This is where Ghani really did screw things up. They thought he would stay. Even the Taliban expected some kind of power sharing, and that’s where the pressure was on Ghani to do, for power sharing. Then you don’t need everyone to run away, and he refused. He refused, and I think that the way that—why didn’t the State Department know this, if Ghani was telling them this the whole time, is another question. But I think maybe they were hoping that he’d resign or do something. He just ran away, and when he ran away, the whole thing collapsed.

Supplementing State Capacity

RAJAGOPALAN: I think this goes back to your previous discussion about state capacity. We’re trying to build state capacity in Afghanistan. This is the great development aid project, that we need to get these districts to start building roads and start developing schools and so on. One of the richest countries in the world, one of the best-resourced governments that ever existed in the history of time, we can’t evacuate 6,000 additional people.

Aside from pointing to the irony of it, I just feel like this is a development lesson in itself, that we can’t just scale state capacity up without context, without preparation for conditions that are foreign to us, just magically. It just can’t happen. In one sense, it’s a matter of great shame what happened in the United States. I think the other part of it is it’s actually a huge lesson.

How nimble a volunteer system can be at Pitt tells us something about local-level, decentralized governance, people who have knowledge, people who have legitimacy. I think your personal experience may have more lessons about development and aid and how we embed ourselves in Afghanistan than is apparent at first blush, aside from just criticizing the U.S. State Department, which I could go on for a while.

MURTAZASHVILI: Yes. There was a huge heaviness to this. I felt a real responsibility to everybody who had reached out to us, and we’re still working on this project, actually. We’ve created an asset online. We’re going to publish it, even though it may be unnecessary at this point—we’re not sure—but we still have the contact list. Basically, what we’ve done now is cataloged all of the organizations for people, so when they are applying, they can know who to go to. Now organizations have a point person, but in those early days, they didn’t. There was nothing.

The organizations were told that the State Department was going to do this, so we were going on LinkedIn, our students, trying to find a connection and connect people with the hopes that someone could get on a flight to get out. Then a lot of the people who got out took the spots of people who really should have gotten out ahead of them. That’s another history that’s going to be told at some point. Even today, I keep my DMs on Twitter wide open, just in case. A lot of people message me constantly wanting to get out.

Unfortunately, we’re not a rescue organization. We provided a very, very small thing, which is just connect people with their former employers. We were not promising people evacuations. It was a very small thing that we were providing that would help them facilitate their application, but as soon as the U.S. issued this P-2 program, it almost became obsolete because then they were flying hundreds of thousands out on these planes, or tens of thousands. We’re actually still going through all of our records to make sure that we’ve responded to everyone who came to us. It’s really important to us.

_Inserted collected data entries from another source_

(** Python's [int(x)] on what a column's [min()] or [max()] returned.  Of
    the texts [int] accepts, the integer literals of [pd.parse_int] are
    modelled. *)
Definition int_of_scalar (x : pd.scalar) : result Z :=
  match x with
  | pd.SInt z => Ok z
  | pd.SNaN => Raise (ValueError "cannot convert float NaN to integer")
  | pd.SText s =>
      match pd.parse_int s with
      | Some z => Ok z
      | None => Raise (ValueError "invalid literal for int() with base 10")
      end
  end.

(** Python's [sorted] on a list whose order is [leb]. *)
Fixpoint insert_sorted {A : Type} (leb : A -> A -> bool) (x : A) (l : list A) : list A :=
  match l with
  | [] => [x]
  | y :: rest => if leb x y then x :: y :: rest else y :: insert_sorted leb x rest
  end.

Definition sorted {A : Type} (leb : A -> A -> bool) (l : list A) : list A :=
  fold_right (insert_sorted leb) [] l.

(** ** Excellence clusters ([app.py] 89-96, script 134-138) *)

Definition cluster_bins : list edge := [Fin 0; Fin 100; Fin 500; Fin 1000; Fin 5000; Inf].

Definition cluster_labels : list string :=
  ["Elite (1-100)"; "Premier (101-500)"; "Distinguished (501-1000)";
   "Notable (1001-5000)"; "Emerging (5000+)"].

(** The label one rank receives: the category named by its code. *)
Definition assign_excellence_cluster (rank : Z) : option string :=
  match pd.cut_code cluster_bins rank with
  | Some i => nth_error cluster_labels i
  | None => None
  end.

(** ** The dashboard ([app.py]) *)

Section Dashboard.

Context {N : Nargsort}.

(** [load_data] (35-38) reads the one file the dashboard knows.  The
    decorator [st.cache_data] only saves the result for later runs. *)
Definition load_data (fs : pd.FileSystem) : result DataFrame :=
  df <- pd.read_csv fs "top universities.csv" ;;
  Ok df.

(** [create_world_map] (41-61): the per-country counts given to the map. *)
Definition create_world_map (df : DataFrame) : result (list (label * nat)) :=
  c <- getitem df "Country" ;;
  let country_counts := pd.value_counts c in
  Ok country_counts.

(** [px.bar(x=..., y=...)] without a data frame, on the two sides of one
    counted column: the chart is the entries it draws.  With both
    arguments empty plotly takes each for a list of column references and
    refuses the pair. *)
Definition px_bar (data : list (label * nat)) : result (list (label * nat)) :=
  match data with
  | [] => Raise (ValueError
            "Cannot accept list of column references or list of columns for both `x` and `y`.")
  | _ :: _ => Ok data
  end.

(** [create_top_countries_chart] (63-75) *)
Definition create_top_countries_chart (df : DataFrame) (num_countries : Z)
  : result (list (label * nat)) :=
  c <- getitem df "Country" ;;
  let top_countries := pd.head num_countries (pd.value_counts c) in
  fig <- px_bar top_countries ;;
  Ok fig.

(** [create_ranking_distribution] (77-87): the column handed to the
    histogram; the binning is the chart library's. *)
Definition create_ranking_distribution (df : DataFrame) : result Series :=
  getitem df "Global Rank".

(** [create_excellence_clusters] (89-112).  The function assigns a column
    of the frame it is given, so the frame after the call is part of its
    outcome. *)
Definition create_excellence_clusters (df : DataFrame)
  : result (DataFrame * list (label * nat)) :=
  r <- getitem df "Global Rank" ;;
  cl <- pd.cut r cluster_bins cluster_labels ;;
  let df := setitem df "Ranking_Cluster" cl in
  rc <- getitem df "Ranking_Cluster" ;;
  let cluster_counts := pd.value_counts rc in
  Ok (df, cluster_counts).

(** [create_top_cities_chart] (114-129) *)
Definition create_top_cities_chart (df : DataFrame) (num_cities : Z)
  : result (list (label * nat)) :=
  c <- getitem df "City" ;;
  let top_cities := pd.head num_cities (pd.value_counts c) in
  fig <- px_bar top_cities ;;
  Ok fig.

(** The filter step of [main] (166-173), with the two sidebar selections as
    arguments. *)
Definition main_filter (df : DataFrame) (selected_countries : list string)
  (rank_range : Z * Z) : result DataFrame :=
  let filtered_df := df in
  filtered_df <-
    match selected_countries with
    | [] => Ok filtered_df
    | _ => c <- getitem filtered_df "Country" ;;
           Ok (pd.boolean_index filtered_df (pd.isin c selected_countries))
    end ;;
  r1 <- getitem filtered_df "Global Rank" ;;
  lower <- pd.ge r1 (fst rank_range) ;;
  r2 <- getitem filtered_df "Global Rank" ;;
  upper <- pd.le r2 (snd rank_range) ;;
  Ok (pd.boolean_index filtered_df (pd.band lower upper)).

(** What the page has shown so far, and how the script went on. *)
Inductive event : Type :=
| Metric (name : string) (value : Z).

Definition ui (A : Type) : Type := list event * result A.

Definition ui_bind {A B : Type} (m : ui A) (k : A -> ui B) : ui B :=
  match snd m with
  | Ok a => ((fst m ++ fst (k a))%list, snd (k a))
  | Raise e => (fst m, Raise e)
  end.

Definition eval {A : Type} (r : result A) : ui A := ([], r).

Definition st_metric (name : string) (value : Z) : ui unit :=
  ([Metric name value], Ok tt).

Notation "x <~ m ;; k" := (ui_bind m (fun x => k))
  (at level 61, m at next level, right associativity).

(** The key metrics of [main] (179-186). *)
Definition main_key_metrics (filtered_df : DataFrame) : ui unit :=
  _ <~ st_metric "Total Universities" (Z.of_nat (nrows filtered_df)) ;;
  c <~ eval (getitem filtered_df "Country") ;;
  _ <~ st_metric "Countries" (Z.of_nat (pd.nunique c)) ;;
  c <~ eval (getitem filtered_df "City") ;;
  _ <~ st_metric "Cities" (Z.of_nat (pd.nunique c)) ;;
  r <~ eval (getitem filtered_df "Global Rank") ;;
  m <~ eval (pd.mean r) ;;
  a <~ eval (int_of_float m) ;;
  st_metric "Average Rank" a.

(** The sidebar of [main] (141-164): the country options and the bounds of
    the rank slider.  What the user then picks, the selected countries, the
    rank range and the number of entries, are arguments of the steps below.
    A categorical country column is sorted by label; with a missing value
    among them the comparison of a float with a text raises. *)
Definition main_sidebar (df : DataFrame) : result (list label * (Z * Z)) :=
  c <- getitem df "Country" ;;
  options <-
    match c with
    | IntSeries v => Ok (map LInt (sorted Z.leb (pd.unique Z.eqb v)))
    | ObjSeries v => Ok (map LStr (sorted String.leb (pd.unique String.eqb v)))
    | CatSeries categories codes =>
        if forallb (fun c => match c with Some _ => true | None => false end) codes
        then Ok (map LStr
                   (sorted String.leb
                      (flat_map (fun i => match nth_error categories i with
                                          | Some name => [name]
                                          | None => []
                                          end)
                                (pd.unique Nat.eqb (pd.present codes)))))
        else Raise TypeError
    end ;;
  r1 <- getitem df "Global Rank" ;;
  min_value <- int_of_scalar (pd.smin r1) ;;
  r2 <- getitem df "Global Rank" ;;
  max_value <- int_of_scalar (pd.smax r2) ;;
  Ok (options, (min_value, max_value)).

(** What a chart is drawn from. *)
Inductive chart_data : Type :=
| Counts (counts : list (label * nat))
| Column (values : Series).

(** What the page shows: a metric, a chart, or a table. *)
Inductive element : Type :=
| Shown (metric : event)
| PlotlyChart (data : chart_data)
| Dataframe (df : DataFrame).

Definition page (A : Type) : Type := list element * result A.

Definition page_bind {A B : Type} (m : page A) (k : A -> page B) : page B :=
  match snd m with
  | Ok a => ((fst m ++ fst (k a))%list, snd (k a))
  | Raise e => (fst m, Raise e)
  end.

Notation "x <~~ m ;; k" := (page_bind m (fun x => k))
  (at level 61, m at next level, right associativity).

Definition run {A : Type} (r : result A) : page A := ([], r).

Definition st_plotly_chart (data : chart_data) : page unit :=
  ([PlotlyChart data], Ok tt).

Definition st_dataframe (df : DataFrame) : page unit := ([Dataframe df], Ok tt).

Definition metrics_on_page (m : ui unit) : page unit := (map Shown (fst m), snd m).

(** [main] after the table is loaded (136-218).  Titles and headers are
    text only.  [show_raw_data] is the state of the checkbox. *)
Definition main_page (df : DataFrame) (selected_countries : list string)
  (rank_range : Z * Z) (num_entries : Z) (show_raw_data : bool) : page unit :=
  _ <~~ run (main_sidebar df) ;;
  filtered_df <~~ run (main_filter df selected_countries rank_range) ;;
  _ <~~ metrics_on_page (main_key_metrics filtered_df) ;;
  fig <~~ run (create_world_map filtered_df) ;;
  _ <~~ st_plotly_chart (Counts fig) ;;
  fig <~~ run (create_top_countries_chart filtered_df num_entries) ;;
  _ <~~ st_plotly_chart (Counts fig) ;;
  fig <~~ run (create_top_cities_chart filtered_df num_entries) ;;
  _ <~~ st_plotly_chart (Counts fig) ;;
  fig <~~ run (create_ranking_distribution filtered_df) ;;
  _ <~~ st_plotly_chart (Column fig) ;;
  clustered <~~ run (create_excellence_clusters filtered_df) ;;
  let filtered_df := fst clustered in
  _ <~~ st_plotly_chart (Counts (snd clustered)) ;;
  if show_raw_data then st_dataframe filtered_df else ([], Ok tt).

(** [main] (132-218): the table is loaded, then the page is built. *)
Definition main (fs : pd.FileSystem) (selected_countries : list string)
  (rank_range : Z * Z) (num_entries : Z) (show_raw_data : bool) : page unit :=
  df <~~ run (load_data fs) ;;
  main_page df selected_countries rank_range num_entries show_raw_data.

End Dashboard.

(** ** The report script ([university-rankings-analysis.py])

    The script keeps the table in the module-level variable [df]; each of
    its functions is embedded as a function of that variable's value. *)

Section Script.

Then the subsequent thing that we’ve done is we’ve resettled scholars. We have six here in Pittsburgh now. We have several more on the way. For us, it’s really important to preserve intellectual communities. As a scholar of community, I work on communities. I’m really fascinated by the way communities can do things or not do things. But as we know, academic research doesn’t happen in a vacuum, and it’s not good for a man or a woman to be alone.

We just thought that, given the really dynamic nature of the scholarly community in Afghanistan, it would be a real tragedy to lose all of that because I saw the dynamism, the debates, the fights, the extraordinary work that they had published, publishing in top peer-reviewed journals, books, amazing things, and from zero to incredible in a very short amount of time. I really wanted to preserve that. Those intellectual communities create the basis of a network that could keep these people engaged with one another even if they couldn’t work in Afghanistan.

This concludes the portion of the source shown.